Example test_one_no_type :
  raised (run (py "msg") (Some (py "develop")) (world_of [] (py "my message")))
  = Some (ValueError (unresolved_msg
            (set_branch_name (Some (py "develop"))
               (fresh_commit (py "msg") (Some (py "develop"))))
            (py "my message"))).
Proof. reflexivity. Qed.

Example test_one_type_without_issue :
  raised (run (py "msg") (Some (py "develop"))
              (world_of [] (py "feat: my message")))
  = Some IncompleteResolution.
Proof. reflexivity. Qed.

Example test_one_invalid_type :
  raised (run (py "msg") (Some (py "develop"))
              (world_of [] (py "invalidtype: my message")))
  = Some (DisallowedCommitType (py "invalidtype")).
Proof. reflexivity. Qed.

Example test_one_skip :
  written (run (py "msg") (Some (py "develop"))
               (world_of [] (py "skip: my message")))
  = Some (py "my message").
Proof. reflexivity. Qed.

(** ** The methods, one at a time *)

Lemma extract_without_token (c : Commit) (w : World) (message : str) :
  commit_message c = Some message ->
  re_search_type (py ":") message = None ->
  _extract_type_from_commit_message (mkState c w) =
  match default_commit_type c with
  | None => Raised (UnresolvedCommitType c message) (mkState c w)
  | Some d => Returned tt (mkState (set_commit_type (Some d) c) w)
  end.
Proof.
  intros Hm Hre.
  unfold _extract_type_from_commit_message, bind, get_self, update_self, raise.
  cbn [self world]. rewrite Hm, Hre.
  destruct (default_commit_type c); reflexivity.
Qed.

Lemma extract_with_token (c : Commit) (w : World) (message token : str) :
  commit_message c = Some message ->
  re_search_type (py ":") message = Some token ->
  _extract_type_from_commit_message (mkState c w) =
  if contains (_skip_prefixes c ++ _commit_types c) (lower token) then
    Returned tt
      (mkState (set_commit_message
                  (Some (strip (skipn (List.length token + 1)%nat message)))
                  (set_commit_type (Some token) c)) w)
  else Raised (DisallowedCommitType token) (mkState c w).
Proof.
  intros Hm Hre.
  unfold _extract_type_from_commit_message, bind, get_self, update_self, raise.
  cbn [self world]. rewrite Hm, Hre.
  destruct (contains (_skip_prefixes c ++ _commit_types c) (lower token));
    reflexivity.
Qed.

Lemma skipn_token (token rest : str) :
  skipn (List.length token + 1)%nat (token ++ py ":" ++ rest) = rest.
Proof.
  induction token as [|a r IH]; [reflexivity | exact IH].
Qed.

(** C4, as the code has it: when the leading token is in the vocabulary,
    the extraction keeps the token as the commit type and cuts the message
    down to what lies between the white space after the colon and the
    white space at the end of the message; both runs of white space go,
    every character between them stays. *)
Theorem extract_strips_both_ends (c : Commit) (w : World) (message token : str) :
  commit_message c = Some message ->
  re_search_type (py ":") message = Some token ->
  contains (_skip_prefixes c ++ _commit_types c) (lower token) = true ->
  exists before body after,
    message = token ++ py ":" ++ before ++ body ++ after
    /\ forallb isspace before = true /\ forallb isspace after = true
    /\ trimmed body
    /\ _extract_type_from_commit_message (mkState c w) =
       Returned tt (mkState (set_commit_message (Some body)
                               (set_commit_type (Some token) c)) w).
Proof.
  intros Hm Hre Hin.
  rewrite (extract_with_token c w message token Hm Hre), Hin.
  apply re_search_type_Some in Hre as [_ [_ [rest ->]]]; [|reflexivity].
  rewrite skipn_token.
  destruct (strip_spec rest) as [before [after [Hrest [Hb [Ha Ht]]]]].
  exists before, (strip rest), after. repeat split; try assumption; try apply Ht.
  now rewrite <- Hrest.
Qed.

(** C5: with a commit type that is not a skip prefix and an issue number,
    the formatted message is the issue number in upper case, the commit
    type in lower case between parentheses, a colon, a space and the
    message. The test on the skip prefixes is the code's, an exact
    comparison; [not_skip_any_case] below shows that it covers every type
    that is no skip prefix when compared without regard to case. *)
Theorem format_composes (c : Commit) (w : World) (t i message : str) :
  commit_type c = Some t ->
  issue_no c = Some i ->
  commit_message c = Some message ->
  contains (_skip_prefixes c) t = false ->
  exists st,
    _format_commit_message (mkState c w) = Returned tt st
    /\ updated_commit_message (self st)
       = Some (upper i ++ py "(" ++ lower t ++ py "): " ++ message).
Proof.
  intros Ht Hi Hm Hskip.
  unfold _format_commit_message, bind, get_self, update_self, print,
    update_world.
  cbn [self world]. rewrite Ht, Hi, Hm, Hskip.
  eexists. split; reflexivity.
Qed.

(** ** Branches *)

Lemma without_final_lf_app (m : str) : without_final_lf (m ++ [10]) = m.
Proof.
  unfold without_final_lf. rewrite rev_app_distr. cbn [rev app].
  rewrite N.eqb_refl. apply rev_involutive.
Qed.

+ + +

Retype the material word for word. Add nothing to it.

Example test_one_no_type :
  raised (run (py "msg") (Some (py "develop")) (world_of [] (py "my message")))
  = Some (ValueError (unresolved_msg
            (set_branch_name (Some (py "develop"))
               (fresh_commit (py "msg") (Some (py "develop"))))
            (py "my message"))).
Proof. reflexivity. Qed.

Example test_one_type_without_issue :
  raised (run (py "msg") (Some (py "develop"))
              (world_of [] (py "feat: my message")))
  = Some IncompleteResolution.
Proof. reflexivity. Qed.

Example test_one_invalid_type :
  raised (run (py "msg") (Some (py "develop"))
              (world_of [] (py "invalidtype: my message")))
  = Some (DisallowedCommitType (py "invalidtype")).
Proof. reflexivity. Qed.

Example test_one_skip :
  written (run (py "msg") (Some (py "develop"))
               (world_of [] (py "skip: my message")))
  = Some (py "my message").
Proof. reflexivity. Qed.

(** ** The methods, one at a time *)

Lemma extract_without_token (c : Commit) (w : World) (message : str) :
  commit_message c = Some message ->
  re_search_type (py ":") message = None ->
  _extract_type_from_commit_message (mkState c w) =
  match default_commit_type c with
  | None => Raised (UnresolvedCommitType c message) (mkState c w)
  | Some d => Returned tt (mkState (set_commit_type (Some d) c) w)
  end.
Proof.
  intros Hm Hre.
  unfold _extract_type_from_commit_message, bind, get_self, update_self, raise.
  cbn [self world]. rewrite Hm, Hre.
  destruct (default_commit_type c); reflexivity.
Qed.

Lemma extract_with_token (c : Commit) (w : World) (message token : str) :
  commit_message c = Some message ->
  re_search_type (py ":") message = Some token ->
  _extract_type_from_commit_message (mkState c w) =
  if contains (_skip_prefixes c ++ _commit_types c) (lower token) then
    Returned tt
      (mkState (set_commit_message
                  (Some (strip (skipn (List.length token + 1)%nat message)))
                  (set_commit_type (Some token) c)) w)
  else Raised (DisallowedCommitType token) (mkState c w).
Proof.
  intros Hm Hre.
  unfold _extract_type_from_commit_message, bind, get_self, update_self, raise.
  cbn [self world]. rewrite Hm, Hre.
  destruct (contains (_skip_prefixes c ++ _commit_types c) (lower token));
    reflexivity.
Qed.

Lemma skipn_token (token rest : str) :
  skipn (List.length token + 1)%nat (token ++ py ":" ++ rest) = rest.
Proof.
  induction token as [|a r IH]; [reflexivity | exact IH].
Qed.

(** C4, as the code has it: when the leading token is in the vocabulary,
    the extraction keeps the token as the commit type and cuts the message
    down to what lies between the white space after the colon and the
    white space at the end of the message; both runs of white space go,
    every character between them stays. *)
Theorem extract_strips_both_ends (c : Commit) (w : World) (message token : str) :
  commit_message c = Some message ->
  re_search_type (py ":") message = Some token ->
  contains (_skip_prefixes c ++ _commit_types c) (lower token) = true ->
  exists before body after,
    message = token ++ py ":" ++ before ++ body ++ after
    /\ forallb isspace before = true /\ forallb isspace after = true
    /\ trimmed body
    /\ _extract_type_from_commit_message (mkState c w) =
       Returned tt (mkState (set_commit_message (Some body)
                               (set_commit_type (Some token) c)) w).
Proof.
  intros Hm Hre Hin.
  rewrite (extract_with_token c w message token Hm Hre), Hin.
  apply re_search_type_Some in Hre as [_ [_ [rest ->]]]; [|reflexivity].
  rewrite skipn_token.
  destruct (strip_spec rest) as [before [after [Hrest [Hb [Ha Ht]]]]].
  exists before, (strip rest), after. repeat split; try assumption; try apply Ht.
  now rewrite <- Hrest.
Qed.

(** C5: with a commit type that is not a skip prefix and an issue number,
    the formatted message is the issue number in upper case, the commit
    type in lower case between parentheses, a colon, a space and the
    message. The test on the skip prefixes is the code's, an exact
    comparison; [not_skip_any_case] below shows that it covers every type
    that is no skip prefix when compared without regard to case. *)
Theorem format_composes (c : Commit) (w : World) (t i message : str) :
  commit_type c = Some t ->
  issue_no c = Some i ->
  commit_message c = Some message ->
  contains (_skip_prefixes c) t = false ->
  exists st,
    _format_commit_message (mkState c w) = Returned tt st
    /\ updated_commit_message (self st)
       = Some (upper i ++ py "(" ++ lower t ++ py "): " ++ message).
Proof.
  intros Ht Hi Hm Hskip.
  unfold _format_commit_message, bind, get_self, update_self, print,
    update_world.
  cbn [self world]. rewrite Ht, Hi, Hm, Hskip.
  eexists. split; reflexivity.
Qed.

(** ** Branches *)

Lemma without_final_lf_app (m : str) : without_final_lf (m ++ [10]) = m.
Proof.
  unfold without_final_lf. rewrite rev_app_distr. cbn [rev app].
  rewrite N.eqb_refl. apply rev_involutive.
Qed.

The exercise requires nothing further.